Por meio de análise do regramento legal aplicável, bem como dos entendimentos do Tribunal de
Contas da União e do Superior Tribunal de Justiça, pretende-se traçar um panorama quanto à
legalidade da inclusão dessa exigência nos editais pela Administração Pública.
A Lei nº 8.666/93, ao tratar, em seu art. 30, da documentação a ser exigida para fins de habilitação
técnica, prescreve no seu inc. IV: “prova de atendimento de requisitos previstos em lei especial,
quando for o caso”.
Verifica-se, em face desse comando legal, que os documentos a serem apresentados quando da
habilitação técnica são os que os incisos do art. 30 expressamente exigem e as demais condições
impostas por lei especial, quando pertinentes à contratação. A propósito, Marçal Justen Filho (2012, p.
530) assevera que: “quando o objeto do contrato envolver bens ou atividades disciplinados por
legislação específica, o instrumento convocatório deverá reportar-se expressamente às regras
correspondentes”.
No que tange à assinatura dos orçamentos estimativos constantes das propostas referentes a
obras e serviços de engenharia, dispõe a Lei nº 5.194/66, que regula o exercício das profissões de
engenheiro, arquiteto e engenheiro-agrônomo:
Art. 14 Nos trabalhos gráficos, especificações, orçamentos, pareceres, laudos e atos judiciais ou
administrativos, é obrigatória além da assinatura, precedida do nome da emprêsa, sociedade,
instituição ou firma a que interessarem, a menção explícita do título do profissional que os
subscrever e do número da carteira referida no Ed. extra 56.
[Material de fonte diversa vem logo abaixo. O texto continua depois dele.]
Lemma pt_sent_take {A} (p : port A) : pt_sent (port_take p) = pt_sent p.
Proof.
  unfold pt_sent, port_take. destruct (ch_buf (pt_chan p)) as [|x l] eqn:H; simpl; [by rewrite H|].
  by rewrite <- app_assoc.
Qed.

Lemma pt_sent_send {A} (x : A) p : pt_sent (port_send x p) = pt_sent p ++ [x].
Proof. unfold port_send. rewrite pt_sent_push. case_match; by rewrite ?pt_sent_take. Qed.

Lemma port_send_wf {A} (x : A) p :
  0 < ch_cap (pt_chan p) → chan_wf (pt_chan p) → chan_wf (pt_chan (port_send x p)).
Proof.
  unfold chan_wf, port_send, chan_ready. intros Hc Hw. case_match eqn:He; simpl.
  - apply Nat.ltb_lt in He. rewrite length_app; simpl. lia.
  - unfold port_take. destruct (ch_buf (pt_chan p)) as [|y l] eqn:Hb; simpl in *;
      rewrite ?Hb, ?length_app in *; simpl in *; lia.
Qed.

Lemma o_send_cases {A} (x : A) o :
  o_done (o_send x o) = o_done o
  ∧ ch_cap (pt_chan (o_port (o_send x o))) = ch_cap (pt_chan (o_port o))
  ∧ (o_sent (o_send x o) = o_sent o ++ [x] ∧ o_ready o = true
     ∨ o_sent (o_send x o) = o_sent o ∧ (o_ready o = false ∨ o_done o = true)).
Proof.
  unfold o_send, o_sent. destruct (o_ready o); [|split_and!; [done|done|right; auto]].
  destruct (o_done o) eqn:Hd, (o_picks o) as [|[] bs]; cbn [o_done o_port];
    rewrite ?pt_sent_push; (split_and!; [done|done|]); auto.
Qed.

Lemma o_send_live {A} (x : A) o :
  o_done o = false → o_ready o = true → o_sent (o_send x o) = o_sent o ++ [x].
Proof.
  intros Hd Hr. destruct (o_send_cases x o) as (_ & _ & [[? _]|[_ [?|?]]]); congruence.
Qed.

Lemma o_sent_take {A} (o : outlet A) : o_sent (o_take o) = o_sent o.
Proof. apply pt_sent_take. Qed.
Art. 15 São nulos de pleno direito os contratos referentes a qualquer ramo da engenharia, arquitetura
ou da agronomia, inclusive a elaboração de projeto, direção ou execução de obras, quando firmados
por entidade pública ou particular com pessoa física ou jurídica não legalmente habilitada a praticar a
atividade nos têrmos desta lei.
(...)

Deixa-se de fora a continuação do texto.